Signs of Satanic Youth is the debut extended play by Australian rock band Magic Dirt. It was released in November 1993 on the Melbourne-based, independent label Au Go Go Records.

The EP was re-released in January 2019 on CD and 12" vinyl. Upon the re-release, Magic Dirt said "The reissue of Signs of Satanic Youth is particularly significant as it was a project spearheaded by Dean (Turner) and was a long held dream of his that we are now so proud to be able to realise. To have it available to the public after almost 25 years and for the first time on 12" vinyl is a momentous occasion for the band and we are so happy to be able to share this part of our legacy."

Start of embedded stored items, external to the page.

(* ===== verification/Registry.v ===== *)
(** * The pool registry (internal/registry/registry.go)

    Pools by key together with the transport registry.  The clock readings
    of one call are the fields of [clock]. *)
From S2P Require Import Prelude.
From S2P Require Import Eject.
From S2P Require Import Health.
From S2P Require Import Pool.
From S2P Require Import Transport.

Definition defaultReapInterval : Duration := 50 * Millisecond.
Definition defaultDrainTimeout : Duration := 200 * Millisecond.

Record Registry := mkRegistry {
  pools : gmap string PoolRuntime;
  transports : Transport.Registry;
  reapInterval : Duration;
  drainTimeout : Duration;
  stopped : bool
}.
#[export] Instance Registry_eta : Eta Registry := fun r =>
  mkRegistry (pools r) (transports r) (reapInterval r) (drainTimeout r) (stopped r).

Definition NewRegistry (interval timeout : Duration) : Registry :=
  mkRegistry ∅ (Transport.NewRegistry 0 0) (or_default interval defaultReapInterval)
    (or_default timeout defaultDrainTimeout) false.

Definition getPool (r : Registry) (k : string) : option PoolRuntime := pools r !! k.
Definition endpoint (r : Registry) (k a : string) : option EndpointRuntime := getPool r k ≫= λ p, Endpoint p a.

(** The pool is a pointer: what happens to it is visible in the map. *)
Definition putPool (r : Registry) (k : string) (p : PoolRuntime) : Registry := r <| pools ::= <[k := p]> |>.

Definition Reconcile (r : Registry) (k : string) (addrs : list string) (cfg : Config) (opts : Options)
    (drainAt : string → Time) (t1 t2 : Time) : Registry :=
  let p := default (NewPoolRuntime k cfg (drainTimeout r)) (pools r !! k) in
  let '(p, endpointRemoved) := Pool.Reconcile p addrs cfg (drainTimeout r) drainAt in
  let r := putPool r k p in
  let r := r <| transports ::= (λ tr, (Transport.Reconcile tr k opts t1 t2).1) |> in
  if endpointRemoved then r <| transports ::= (λ tr, Transport.CloseIdleConnections tr k) |> else r.

Definition emptyPick : PickResult := mkPickResult "" false false false false.

Definition Pick (r : Registry) (k : string) (out : option (string → Time → bool)) (mapOrder : list string) (now t : Time)
    : Registry * (PickResult * bool) :=
  match getPool r k with
  | None => (r, (emptyPick, false))
  | Some p => let '(p, res) := Pool.Pick p out mapOrder now t in (putPool r k p, (res, true))
  end.

(** A method of the endpoint [a] of pool [k], when it exists. *)
Definition onEndpoint (r : Registry) (k a : string) (f : EndpointRuntime → EndpointRuntime) : Registry :=
  match endpoint r k a with
  | None => r
  | Some _ => r <| pools ::= alter (λ p, with_endpoint p a f) k |>
  end.
Definition InflightStart (r : Registry) (k a : string) : Registry := onEndpoint r k a InflightInc.
Definition InflightDone (r : Registry) (k a : string) : Registry := onEndpoint r k a InflightDec.
Definition PassiveFailure (r : Registry) (k a : string) (now : Time) : Registry :=
  onEndpoint r k a (λ e, RecordPassiveFailure e now).
Definition PassiveSuccess (r : Registry) (k a : string) : Registry := onEndpoint r k a RecordPassiveSuccess.
Definition HasEndpoint (r : Registry) (k a : string) : bool := bool_decide (is_Some (endpoint r k a)).

Definition Close (r : Registry) : Registry :=
  if stopped r then r else r <| stopped := true |> <| transports ::= Transport.Stop |>.
Definition Stop (r : Registry) : Registry :=
  let r := Close r in
  let r := r <| transports ::= Transport.CloseAll |> in
  r <| pools ::= fmap (λ p, (PoolStop p).1) |>.

Definition GetTransport (r : Registry) (k : string) (t1 t2 : Time) : Registry * option transport :=
  let '(tr, t) := Transport.Get (transports r) k t1 t2 in (r <| transports := tr |>, t).
Definition HasTransport (r : Registry) (k : string) : bool := Transport.Has (transports r) k.
Definition CloseIdleConnections (r : Registry) : Registry := r <| transports ::= Transport.CloseIdleConnectionsAll |>.
Definition SetTransportTTL (r : Registry) (d : Duration) : Registry := r <| transports ::= (λ tr, SetTTL tr d) |>.
Definition ReapTransportsNow (r : Registry) (now : Time) : Registry := r <| transports ::= (λ tr, ReapNow tr now) |>.

Definition PrunePools (r : Registry) (desired : gset string) (now : string → Time) : Registry :=
  let removed := filter (λ kp, kp.1 ∉ desired) (pools r) in
  let r := r <| pools ::= filter (λ kp, kp.1 ∈ desired) |> in
  r <| transports ::= (λ tr, foldl (λ tr k, Transport.Remove tr k (now k)) tr (map_to_list removed).*1) |>.

Definition reapOnce (r : Registry) (now : Time) : Registry := r <| pools ::= fmap (λ p, (Reap p now).1) |>.
Definition reapTick (r : Registry) (now : Time) : Registry := if stopped r then r else reapOnce r now.

(** ** Histories *)

Inductive event :=
| EReconcile (k : string) (addrs : list string) (cfg : Config) (opts : Options) (drainAt : string → Time) (t1 t2 : Time)
| EPick (k : string) (out : option (string → Time → bool)) (mapOrder : list string) (now t : Time)
| EInflightStart (k a : string)
| EInflightDone (k a : string)
| EPassiveFailure (k a : string) (now : Time)
| EPassiveSuccess (k a : string)
| EProbe (k a : string) (o : probeOutcome) (now : Time)
| EGetTransport (k : string) (t1 t2 : Time)
| EPrune (desired : gset string) (now : string → Time)
| EReap (now : Time)
| EClose.

Definition step (r : Registry) (ev : event) : Registry :=
  match ev with
  | EReconcile k addrs cfg opts d t1 t2 => Reconcile r k addrs cfg opts d t1 t2
  | EPick k out mo now t => (Pick r k out mo now t).1
  | EInflightStart k a => InflightStart r k a
  | EInflightDone k a => InflightDone r k a
  | EPassiveFailure k a now => PassiveFailure r k a now
  | EPassiveSuccess k a => PassiveSuccess r k a
  | EProbe k a o now => onEndpoint r k a (λ e, probeTick e o now)
  | EGetTransport k t1 t2 => (GetTransport r k t1 t2).1
  | EPrune desired now => PrunePools r desired now
  | EReap now => reapTick r now
  | EClose => Close r
  end.

(** The configuration the history has applied: the addresses of every pool. *)
Definition configure (c : gmap string (list string)) (ev : event) : gmap string (list string) :=
  match ev with
  | EReconcile k addrs _ _ _ _ _ => <[k := addrs]> c
  | EPrune desired _ => filter (λ kv, kv.1 ∈ desired) c
  | _ => c
  end.

(** The registry holds exactly the configured pools, each satisfying the
    pool invariant with its configured addresses. *)
Definition registry_ok (r : Registry) (c : gmap string (list string)) : Prop :=
  ∀ k, match pools r !! k, c !! k with
       | Some p, Some addrs => pool_ok p ∧ order p = addrs
       | None, None => True
       | _, _ => False
       end.

(** A write that keeps a pool's invariant and addresses. *)
Lemma put_ok r c k p addrs :
  registry_ok r c → pool_ok p → order p = addrs →
  registry_ok (putPool r k p) (<[k := addrs]> c).
Proof.
  intros H Hp Ho k'. unfold putPool. simpl. destruct (decide (k = k')) as [<-|].
  - by rewrite !lookup_insert_eq.
  - rewrite !lookup_insert_ne by done. apply H.
Qed.
Lemma same_pools_ok r r' c : pools r' = pools r → registry_ok r c → registry_ok r' c.
Proof. intros E H k. rewrite E. apply H. Qed.

Lemma onEndpoint_ok r c k a f : gentle f → registry_ok r c → registry_ok (onEndpoint r k a f) c.
Proof.
  intros Hf H. unfold onEndpoint. destruct (endpoint r k a); [|done]. intros k'. specialize (H k'). simpl.
  destruct (decide (k = k')) as [<-|]; [|by rewrite lookup_alter_ne].
  rewrite lookup_alter_eq. destruct (pools r !! k), (c !! k); simpl; try done.
  destruct H as [H <-]. split; [by apply alter_ok|done].
Qed.

Lemma step_ok r c ev : registry_ok r c → registry_ok (step r ev) (configure c ev).
Proof.
  intros H. destruct ev as [k addrs cfg opts d t1 t2|k out mo now t|k a|k a|k a now|k a|k a o now|k t1 t2|desired now|now|];
    cbn [step configure]; try (apply onEndpoint_ok; by auto with proxy).
  - unfold Reconcile. set (p := default _ _).
    assert (pool_ok p) as Hp.
    { subst p. specialize (H k). destruct (pools r !! k); simpl; [|apply New_ok]. destruct (c !! k); [apply H|done]. }
    pose proof (pool_step_ok p (PReconcile addrs cfg (drainTimeout r) d) Hp) as [H1 H2]. cbn [pool_step order_after] in *.
    destruct (Pool.Reconcile p addrs cfg (drainTimeout r) d) as [p' rem]; simpl in *.
    apply (same_pools_ok (putPool r k p')); [by destruct rem|]. by apply put_ok.
  - unfold Pick, getPool. destruct (pools r !! k) as [p|] eqn:Hk; [|done].
    pose proof (H k) as Hp. rewrite Hk in Hp. destruct (c !! k) as [addrs|] eqn:Hc; [|done]. destruct Hp as [Hp Ho].
    pose proof (pool_step_ok p (PPick out mo now t) Hp) as [H1 H2]. cbn [pool_step order_after] in *.
    destruct (Pool.Pick p out mo now t) as [p' res]; simpl in *.
    rewrite <- (insert_id c k addrs) by done. apply put_ok; [done..|congruence].
  - unfold GetTransport. by destruct (Get (transports r) k t1 t2).
  - intros k. simpl. rewrite !map_lookup_filter. specialize (H k).
    destruct (pools r !! k), (c !! k); simpl; try done. by case_guard.
  - unfold reapTick. destruct (stopped r); [done|]. intros k. simpl. rewrite lookup_fmap. specialize (H k).
    destruct (pools r !! k), (c !! k); simpl; try done. destruct H. split; [by apply Reap_ok|done].
  - unfold Close. by destruct (stopped r).
Qed.

(** Functional: traffic goes to the configured endpoints only.  In every
    history of the registry (reloads, picks, probes, failures, reaps and
    prunes in any order), picking from a configured pool succeeds and answers
    one of the addresses of its last reconciliation, which is in the pool and
    not draining; picking from a pool that is not configured is refused. *)
Theorem registry_pick_configured interval timeout evs k out mapOrder now t :
  let r := foldl step (NewRegistry interval timeout) evs in
  match foldl configure ∅ evs !! k with
  | None => Pick r k out mapOrder now t = (r, (emptyPick, false))
  | Some [] => True
  | Some addrs =>
      let '(res, ok) := (Pick r k out mapOrder now t).2 in
      ok = true ∧ Addr res ∈ addrs ∧
      ∃ e, endpoint r k (Addr res) = Some e ∧ IsDraining e = false
  end.
Proof.
  intros r.
  assert (registry_ok r (foldl configure ∅ evs)) as H.
  { assert (registry_ok (NewRegistry interval timeout) ∅) as H0 by done.
    subst r. revert H0. generalize (NewRegistry interval timeout) (∅ : gmap string (list string)).
    induction evs as [|ev evs IH]; intros r c H0; simpl; [done|]. by apply IH, step_ok. }
  specialize (H k). unfold Pick, getPool.
  destruct (pools r !! k) as [p|] eqn:Hk, (foldl configure ∅ evs !! k) as [[|a addrs]|]; try done.
  destruct H as [Hp Ho]. destruct (Pick_configured p out mapOrder now t Hp) as (e & He & Hin & Hd); [by rewrite Ho|].
  destruct (Pool.Pick p out mapOrder now t) as [p' res]; simpl in *. split; [done|]. split; [by rewrite <- Ho|].
  exists e. unfold endpoint, getPool. by rewrite Hk.
Qed.

(** ** In-flight accounting across a prune

    [InflightStart] and [InflightDone] find the endpoint by name when they
    run.  A request that is in flight while its pool is pruned and then
    configured again ends by decrementing the counter of the new endpoint. *)

Definition reload (k : string) (addrs : list string) : event :=
  EReconcile k addrs example_config DefaultOptions (λ _, 0) 0 0.

(** Safety, violated: a pool that is removed and configured again while a
    request is in flight ends with an in-flight count of -1, after which the
    endpoint is never reaped: it stays draining for ever once it is dropped
    from the configuration, at whatever time the reaper runs. *)
Theorem registry_prune_breaks_inflight now :
  let r := foldl step (NewRegistry 0 0)
    [reload "p" ["a:1"; "b:1"]; EInflightStart "p" "a:1"; EPrune ∅ (λ _, 0); reload "p" ["a:1"; "b:1"];
     EInflightDone "p" "a:1"; reload "p" ["b:1"]] in
  ∃ e, endpoint (step r (EReap now)) "p" "a:1" = Some e ∧ inflight e = -1 ∧ IsDraining e = true.
Proof.
  intros r. set (e := MarkDraining (InflightDec (NewEndpointRuntime "a:1" example_config)) (200 * Millisecond) 0).
  assert (endpoint r "p" "a:1" = Some e ∧ stopped r = false) as [He Hs] by (vm_compute; done).
  clearbody r. exists e. split; [|vm_compute; done]. cbn [step]. unfold reapTick. rewrite Hs.
  unfold endpoint, getPool, reapOnce in *. simpl. rewrite lookup_fmap.
  apply bind_Some in He as (p & Hp & He). rewrite Hp. simpl. unfold Endpoint in *. simpl.
  apply map_lookup_filter_Some. split; [done|]. cbn [snd].
  unfold reapable. change (Inflight e =? 0) with false. by rewrite andb_false_r.
Qed.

The band toured the release across Australia between December 2018 and March 2019.

Background and history
The band's first single, "Super Tear", had been released earlier in 1993, on the then-Sydney label Fellaheen. The band then supported Sonic Youth and Pavement during their 1993 Australian tours. They signed with Au Go Go Records later in that year.

Band member Dean Turner said that the 5 songs on Signs of Satanic Youth "were literally the first 5 songs that the band had".

Founding members of Magic Dirt, vocalist/guitarist Adalita Srsen and bassist Turner were dating during the making of this EP. In early 1994 the band broke up due to the demise of their relationship, only to reform and release their second EP Life was Better in November of that year.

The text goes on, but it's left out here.